What I have discovered in my years as a researcher and adviser is that such organizations really do exist, and many achieve such high levels for decades. The puzzle is not whether such high-level leadership is attainable, but why such fantastic examples do not have wider influence.
Of course, even the best-run organizations are not utopian. They make mistakes; sometimes serious mistakes. But they see these as opportunities for learning, not a pretext for hurling accusations at selected scapegoats. They are not immune from the economic cycle, either. But they avoid irrational exuberance in the good times, have fewer cutbacks in the downturn, and emerge from a recession more quickly and in better shape than their competitors.
There’s actually no secret in what constitutes a well-led, human organization; the challenge is disseminating lessons from one to the other. The evidence base is well established. A major barrier is that, in our data-obsessed culture, we tend to skip over the real human dynamics.
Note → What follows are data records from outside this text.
Lemma collect_batch_ok start limit :
  collect_batch_from t start limit = Ok (take limit (filter (fun x : bytes * bytes => start ≤ₖ x.1) bs)).
Proof.
  unfold collect_batch_from. rewrite (proj2 (Z.eqb_neq _ _)) by done.
  destruct (Nat.eqb_spec limit 0) as [->|Hl]; [done|]. simpl orb. cbv iota.
  destruct (forward_run false (batch_step t start limit) "btree_scan" start []) as
    (path & front & rest & b1 & b2 & -> & _ & -> & Hb1 & H2 & Hs2 & ->); [apply batch_chunked|done|].
  destruct (batch_step_ok t start limit rest b2 H2 []) as [stop ->]; [simpl; lia|]. simpl length. rewrite Nat.sub_0_r.
  by rewrite (filter_front _ start).
Qed.

Lemma collect_keys_ok start end_ limit :
  links_zero t ids ->
  collect_keys_batch_in_range t start end_ limit =
    Ok (take limit (filter (fun x : bytes * bytes => start ≤ₖ x.1 /\ x.1 <ₖ end_) bs).*1).
Proof.
  intros Hlk. unfold collect_keys_batch_in_range. rewrite (proj2 (Z.eqb_neq _ _)) by done.
  destruct (Nat.eqb_spec limit 0) as [->|Hl]; [done|]. simpl orb. cbv iota.
  destruct (forward_run true (fun out rs => Ok (keys_step start end_ limit out rs)) "leaf_siblings" start []) as
    (path & front & rest & b1 & b2 & -> & _ & -> & Hb1 & H2 & Hs2 & ->); [apply keys_chunked|done|].
  destruct (keys_step_ok t start end_ limit rest b2 H2 Hs2 []) as [stop ->]; [simpl; lia|]. simpl length. rewrite Nat.sub_0_r.
  by rewrite (filter_front _ start) by (done || by intros x [? _]).
Qed.
(** Both loops of a flush, on a session without fresh leaves. *)
Lemma move_pages_ok drain t1 H kvs ids X P n :
  (forall m : gmap Z Leaf, drain m ≡ₚ map_to_list m) ->
  session K t1 H kvs ids X P (length ids + n) -> fresh_leaves t1 = ∅ ->
  let ys := concat (internals_by_depth_rev (dirty_parent_paths t1)) in
  exists t' r, (do! r := cow_leaves (drain (dirty_leaves t1)) ∅ in
      cow_levels (internals_by_depth_rev (dirty_parent_paths t1)) r [])
      (with_paths (fun _ => ∅) (with_dirty (fun _ => ∅) t1)) = (Ok (r, ys), t') /\
    flushing t1 (ids ++ X) P t' r n /\ leaves_done t1 t' r /\ internals_done t1 t' r /\
    dom r = dom (dirty_leaves t1) ∪ list_to_set ys.
Proof.
  intros Hdr Hse Hf1 ys. set (D := drain (dirty_leaves t1)). set (t2 := with_paths _ _).
  destruct (moved_pages drain t1 H kvs ids X P _ Hdr Hse) as (Hndm & Hsubm & Hlen). fold ys D in Hndm, Hsubm, Hlen.
  destruct (session_nodup _ _ _ _ _ _ _ _ Hse) as [Hnd _].
  pose proof Hse as [Hps _ Hrep _ Ha (Hc1 & _ & _ & _) Hpo].
  assert (flushing t1 (ids ++ X) P t2 ∅ (length D + (length ys + n))) as Hfl2.
  { constructor; try done; unfold rng; rewrite map_to_list_empty; [|set_solver].
    apply (alloc_ok_same _ t1); [done|]. eapply alloc_ok_le; [|exact Ha].
    rewrite length_app, length_fmap in Hlen. lia. }
  destruct (cow_leaves_ok t1 (ids ++ X) P Hps (length ys + n) D t2 ∅ Hfl2) as (t3 & r3 & Hrun3 & Hfl3 & Hl3 & Hdom3).
  { intros x l. by rewrite dom_empty_L. }
  { by apply NoDup_app in Hndm as (_ & _ & ?). }
  { apply Forall_forall. intros [x l] Hxl. unfold D in Hxl. rewrite Hdr in Hxl. apply elem_of_map_to_list in Hxl.
    split; [done|]. split; [by rewrite dom_empty_L|]. simpl.
    destruct (rep_nodes _ _ _ _ _ _ _ x Hrep) as [(l' & Hl' & Hwf & Hfit)|[m (_ & ? & _)]]; [apply Hc1; left; eauto| |congruence].
    destruct Hl' as [Hl'|(_ & b & l0 & _ & _ & _ & ->)]; [by rewrite Hf1 in Hl'|]. by rewrite Hxl in Hwf, Hfit. }
  assert (dom r3 = dom (dirty_leaves t1)) as Hdom3'.
  { rewrite Hdom3, dom_empty_L, union_empty_l_L. apply set_eq. intros q. rewrite elem_of_list_to_set.
    unfold D. by rewrite Hdr, keys_of_map. }
  destruct (cow_internals_ok t1 (ids ++ X) P Hps n ys t3 r3 []) as (t4 & r4 & Hrun4 & Hfl4 & Hl4 & Hi4 & Hdom4); try done.
  { intros q Hq Hin. pose proof (alloc_ok_nodup _ _ _ _ (fl_alloc _ _ _ _ _ _ Hfl3)) as (_ & Hdj & _)%NoDup_app.
    by apply (Hdj q). }
  { intros x m Hx Hm. rewrite Hdom3', elem_of_dom in Hx. destruct Hm as (_ & Hn & _). rewrite Hn in Hx. by destruct Hx. }
  { intros i y Hy. rewrite Hdom3'. by apply (internals_by_depth_movable t1 H _ kvs ids Hrep Hnd Hpo X). }
  exists t4, r4. unfold bind. rewrite Hrun3, cow_levels_concat. fold ys. rewrite Hrun4, Hdom4, Hdom3'. done.
Qed.

Lemma flush_ok drain t H kvs ids X P n :
  (forall m : gmap Z Leaf, drain m ≡ₚ map_to_list m) -> session K t H kvs ids X P (length ids + n) ->
  exists t' ids', flush_dirty_leaves drain t = (Ok tt, t') /\ flushed t' H kvs ids' X P n /\
    page_size t' = page_size t /\ (forall q, q ∈ P \/ q ∈ X -> bt_pages t' !! q = bt_pages t !! q).
Proof.
  intros Hdr Hse. destruct (write_fresh_ok t H kvs ids X P _ drain Hdr Hse)
    as (t1 & Hw & Hse1 & Hf1 & Hz1 & Hd1 & Hpg1).
  unfold flush_dirty_leaves, bind at 1, gets at 1, bind at 1, modify at 1. unfold bind at 1. rewrite Hw.
  unfold bind at 1, gets at 1. destruct (session_nodup _ _ _ _ _ _ _ _ Hse1) as [Hnd _].
  pose proof Hse1 as [_ _ Hrep _ Ha (_ & _ & Hc3 & Hc4) _].
  case_bool_decide as Hempty.
  { exists t1, ids. split; [done|]. split; [|done]. rewrite Hempty, map_to_list_empty in Hc3.
    symmetry in Hc3. apply Permutation_nil in Hc3. rewrite Hempty, dom_empty_L in Hc4. apply dom_empty_inv_L in Hc4.
    constructor; try done. rewrite Hc3. eapply alloc_ok_le; [|exact Ha]. lia. }
  clear Hempty. unfold bind at 1, modify at 1, bind at 1, gets at 1, bind at 1, modify at 1.
  cbn [dirty_parent_paths with_dirty].
  destruct (moved_pages drain t1 H kvs ids X P _ Hdr Hse1) as (Hndm & Hsubm & _).
  destruct (move_pages_ok drain t1 H kvs ids X P n Hdr Hse1 Hf1) as (t4 & r & Hrun & Hfl & Hl & Hi & Hdom).
  set (ys := concat _) in *. unfold bind at 1 in Hrun. unfold bind at 1.
  destruct (cow_leaves _ _ _) as [[r3| |] t3]; [|done..]. unfold bind at 1. rewrite Hrun.
  unfold bind at 1, modify at 1.
  set (t5 := match r !! root_page_id t4 with Some new_root => with_root new_root t4 | None => t4 end).
  assert (forall q, q ∈ ids ++ X -> ~ (q ∈ rng r)) as Hrng.
  { intros q Hq Hin. pose proof (alloc_ok_nodup _ _ _ _ (fl_alloc _ _ _ _ _ _ Hfl)) as (_ & Hdj & _)%NoDup_app.
    by apply (Hdj q). }
  assert (rep t4 H (redirect r (root_page_id t1)) None None kvs (redirect r <$> ids)) as Hrep4.
  { eapply moved_rep; [|exact Hf1|exact Hfl|done|done|done|intros q Hq; apply Hrng; mem].
    destruct Hse1 as [? ? ? ? Ha1 ? ?]. constructor; try done. eapply alloc_ok_le; [|exact Ha1]. lia. }
  assert (rng r ++ ids ++ X ≡ₚ ys ++ (redirect r <$> ids) ++ scheduled_frees t1 ++ X) as Hperm.
  { assert (ys ++ scheduled_frees t1 ≡ₚ (map_to_list r).*1) as Hk.
    { apply NoDup_Permutation.
      - eapply NoDup_perm; [|exact Hndm]. rewrite Hdr, Hc3. done.
      - apply NoDup_fst_map_to_list.
      - intros q. rewrite keys_of_map, Hdom, elem_of_app, elem_of_union, elem_of_list_to_set, Hc3, keys_of_map. tauto. }
    rewrite app_assoc, <-(redirect_perm r ids Hnd), <-Hk; [solve_Permutation|].
    intros q Hq. apply Hsubm. rewrite Hdom in Hq. rewrite elem_of_app, Hdr, keys_of_map.
    rewrite elem_of_union, elem_of_list_to_set in Hq. tauto. }
  pose proof Hfl as [Hz Hr4 Hd4 Hf4 Hp4 Hs4 Hpg4 Ha4 HP4]. rewrite Hperm in Ha4.
  assert (alloc_ok n t5 (ys ++ (redirect r <$> ids) ++ scheduled_frees t1 ++ X) P) as Ha5.
  { eapply alloc_ok_same; [|exact Ha4]. unfold t5. by destruct (r !! root_page_id t4). }
  destruct (free_pages_ok _ _ _ _ _ Ha5) as (t6 & Hfree & Ha6 & Hsc6). exists t6, (redirect r <$> ids).
  assert (bt_pages t5 = bt_pages t4 /\ page_size t5 = page_size t4 /\ dirty_leaves t5 = ∅ /\ fresh_leaves t5 = ∅ /\
    dirty_parent_paths t5 = ∅ /\ scheduled_frees t5 = scheduled_frees t1 /\
    root_page_id t5 = redirect r (root_page_id t1)) as (E1 & E2 & E3 & E4 & E5 & E6 & E7).
  { unfold t5, redirect. rewrite Hr4. destruct (r !! root_page_id t1); simpl; by rewrite ?Hr4. }
  pose proof Hsc6 as (B1 & B2 & B3 & B4 & B5 & B6 & B7 & _).
  split; [exact Hfree|]. split; [|split; [congruence|]].
  - constructor; try congruence.
    rewrite B2, E7. apply (rep_frame K t4); [congruence| |done]. intros q _. unfold same_at. split_and!; congruence.
  - intros q Hq. rewrite B1, E1, Hpg4; [by apply Hpg1|]. destruct Hq as [Hq|Hq]; [intros Hin; by apply (HP4 q)|].
    apply Hrng. mem.
Qed.
End flush.

(** ** What a flush publishes *)

Lemma holds_frame st st' kvs ch m :
  (forall p, p ∈ all_pages ch -> st' !! p = st !! p) -> holds st kvs ch m -> holds st' kvs ch m.
Proof.
  intros Hfr Hh q. specialize (Hh q). destruct (rec_map kvs !! q) as [v|]; [|done].
  destruct Hh as (b & c & Hc & Hm & Hst). exists b, c. split; [done|]. split; [done|].
  eapply stored_frame; [|exact Hst]. intros p Hp. apply Hfr. by eapply elem_of_all_pages.
Qed.

(** Handing the freed pages to the caller. *)
Lemma alloc_ok_drain n t us sch P :
  alloc_ok n t (us ++ sch) P -> scheduled_frees t ≡ₚ sch ->
  alloc_ok n (drain_freed t).2 us P /\ NoDup (drain_freed t).1 /\
  (forall p, p ∈ (drain_freed t).1 -> ~ (p ∈ us)).
Proof.
  intros (Hnd & Hb & H4 & Hn & HP) Hs. unfold drain_freed. simpl.
  set (c := match page_source t with Some s => cache s | None => [] end).
  assert (unused t ++ us ++ sch ≡ₚ (freed t ++ freed_reusable t ++ scheduled_frees t) ++ c ++ us) as Hperm.
  { unfold unused, avail. fold c. rewrite Hs. solve_Permutation. }
  assert (unused (with_scheduled [] (with_freed [] [] t)) = c) as Hun
    by (unfold unused, avail; simpl; by rewrite app_nil_r).
  rewrite Hperm in Hnd. apply NoDup_app in Hnd as (Hn1 & Hdj & Hn2). split; [|split; [done|]].
  - unfold alloc_ok. rewrite Hun. simpl. split; [done|].
    split; [intros p Hp; apply Hb; rewrite Hperm; apply elem_of_app; by right|]. split; [done|]. split; [done|].
    intros p Hp. destruct (HP p Hp) as (Hav & Hr & Hlt). split; [|done].
    intros Hin. apply Hav. unfold avail in Hin |- *. simpl in Hin. apply elem_of_app. by right.
  - intros p Hp Hu. apply (Hdj p Hp). mem.
Qed.

(** The state after a flush and the hand-over of the freed pages. *)
Definition published (K : Z) (t t' : BTree) (frees : list Z) (H : nat) (m : gmap bytes bytes)
    (X : list Z) (P : gset Z) (n : nat) : Prop :=
  dirty_leaves t' = ∅ /\ fresh_leaves t' = ∅ /\ tree_map K t' H m X P n /\ untouched t t' P X /\
  NoDup frees /\
  exists used, snapshot K (bt_pages t') (root_page_id t') (page_size t') m used /\
    (forall p, p ∈ frees -> ~ (p ∈ used)).

Lemma flushed_published K t t1 H kvs ids0 ids ch m X P n :
  session K t H kvs ids0 (all_pages ch ++ X) P n -> holds (bt_pages t) kvs ch m ->
  flushed K t1 H kvs ids (all_pages ch ++ X) P n -> page_size t1 = page_size t ->
  (forall q, q ∈ P \/ q ∈ all_pages ch ++ X -> bt_pages t1 !! q = bt_pages t !! q) ->
  published K t (drain_freed t1).2 (drain_freed t1).1 H m X P n.
Proof.
  intros Hse Hh [Fd Ff Fp Frep Falloc] Hz Hpg.
  destruct (alloc_ok_drain n t1 (ids ++ all_pages ch ++ X) (scheduled_frees t1) P) as (Ha' & Hnd & Hdis); [|done|].
  { eapply alloc_ok_perm; [|done|exact Falloc]. solve_Permutation. }
  assert (holds (bt_pages t1) kvs ch m) as Hh1.
  { eapply holds_frame; [|exact Hh]. intros p Hp. apply Hpg. right. mem. }
  pose proof Hse as [Hps Hroom _ Hsm _ _ _]. set (t' := (drain_freed t1).2) in *.
  assert (page_size_ok t') as Hps' by (unfold page_size_ok; simpl; by rewrite Hz).
  assert (rep K t' H (root_page_id t') None None kvs ids) as Hrep'.
  { apply (rep_frame K t1); [done| |exact Frep]. by intros q _. }
  assert (session K t' H kvs ids (all_pages ch ++ X) P n) as Hse1.
  { constructor; try done; simpl; rewrite ?Hz; try done.
    - unfold caches_wf, caches_in. simpl. rewrite Fd, Ff, Fp. split; [intros p [[? ?]|[? ?]]; done|].
      split; [by intros p [? ?]|]. split; [by rewrite map_to_list_empty|by rewrite !dom_empty_L].
    - intros leaf path. simpl. by rewrite Fp. }
  split; [done|]. split; [done|]. split; [right; by exists kvs, ids, ch|].
  split; [intros p Hp; apply Hpg; destruct Hp; [by left|right; mem]|]. split; [done|].
  exists (list_to_set (ids ++ all_pages ch)). split.
  - right. exists H, kvs, ids, ch. split; [done|]. split.
    { apply (rep_frame K t'); [done| |exact Hrep']. intros q _. unfold same_at. simpl. by rewrite Fd, Ff. }
    destruct (session_nodup _ _ _ _ _ _ _ _ Hse1) as [? ?]. split; [done|]. split; [done|]. split; [done|].
    intros p Hp. by apply elem_of_list_to_set.
  - intros p Hp. rewrite elem_of_list_to_set. intros Hin. apply (Hdis p Hp). mem in Hin.
Qed.

Lemma flush_map (K : Z) (drain : gmap Z Leaf -> list (Z * Leaf)) (t : BTree) (H : nat)
    (m : gmap bytes bytes) (X : list Z) (P : gset Z) (n : nat) :
  (forall l : gmap Z Leaf, drain l ≡ₚ map_to_list l) -> tree_map K t H m X P (scan_fuel t + n) ->
  exists t1, flush_dirty_leaves drain t = (Ok tt, t1) /\
    published K t (drain_freed t1).2 (drain_freed t1).1 H m X P n.
Proof.
  intros Hdr [(Hr & -> & Hps & Hroom & Ha & Hd & Hf & Hs & Hp)|(kvs & ids & ch & Hse & Hh)].
  - exists t. split.
    { unfold flush_dirty_leaves, bind, gets, modify. rewrite Hf.
      assert (drain ∅ = []) as -> by (apply Permutation_nil; rewrite Hdr; by rewrite map_to_list_empty).
      simpl. replace (with_fresh (fun _ => ∅) t) with t by (destruct t; simpl in Hf; by subst).
      rewrite Hd. by rewrite bool_decide_true. }
    destruct (alloc_ok_drain (scan_fuel t + n) t X [] P) as (Ha' & Hnd & _); [by rewrite app_nil_r|by rewrite Hs|].
    destruct (drain_freed t) as [fr t'] eqn:Hdf. simpl in Ha', Hnd. unfold drain_freed in Hdf. simplify_eq.
    split; [done|]. split; [done|]. split; [left; simpl; split_and!; try done; eapply alloc_ok_le; [|exact Ha']; lia|].
    split; [done|]. split; [done|]. exists ∅. split; [by left|set_solver].
  - assert (length ids <= scan_fuel t)%nat as Hlen.
    { eapply rep_scan_fuel; [apply Hse|]. by destruct (session_nodup _ _ _ _ _ _ _ _ Hse). }
    assert (forall k, (k <= scan_fuel t + n)%nat -> session K t H kvs ids (all_pages ch ++ X) P k) as Hse'.
    { intros k Hk. destruct Hse as [? ? ? ? Ha ? ?]. constructor; try done. by eapply alloc_ok_le. }
    destruct (flush_ok K drain t H kvs ids _ P n Hdr (Hse' (length ids + n)%nat ltac:(lia))) as (t1 & ids' & Hrun & Hfd & Hz & Hpg).
    exists t1. split; [done|]. exact (flushed_published K t t1 H kvs ids ids' ch m X P n (Hse' n ltac:(lia)) Hh Hfd Hz Hpg).
Qed.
Also, the lessons are often fragmented: something about employee engagement here; something about good strategy there.
My new book The Management Shift: How to Harness the Power of People and Transform Your Organization for Sustainable Success (Palgrave Macmillan, 2014) represents an attempt to bring all the elements of enlightened organizational leadership together: theory, evidence and practice; the Why, the What and the How. I wanted to put the whole jigsaw puzzle together, and I’m delighted to be able to report that the initial reviews from leadership experts around the world support my claim to have achieved this. See ‘Praise for The Management Shift’.
My approach centres on a concept of ‘Levels’ of leadership, from 1 to 5, where Level 1 represents deeply dysfunctional organizations with unenthused or even embittered employees; all the way to Level 5, those with highly engaged and skilled teams motivated by passion.
What I’ve been able to show is that with careful analysis, an organization or team or department can be placed at one of these Levels. There is a particularly significant transformation, akin to metamorphosis, from Level 3 – functional but limited operation; to Level 4, where engaging leadership begins to take effect. It is a shift from controlling to emergent leadership. What my research has also shown is that traditional approaches to business management actually prevent executives from moving to Level 4, by emphasising control, targets, budget-setting and hierarchical orders.
The highest level of business performance is a three-dimensional affair; it concerns the beliefs, mindsets and conduct of the executive team, as well as their capacity to understand markets and identify threats and opportunities. It involves harnessing the ability within the whole workforce. The most lasting change comes from attending to all aspects: the Why, the What and the How.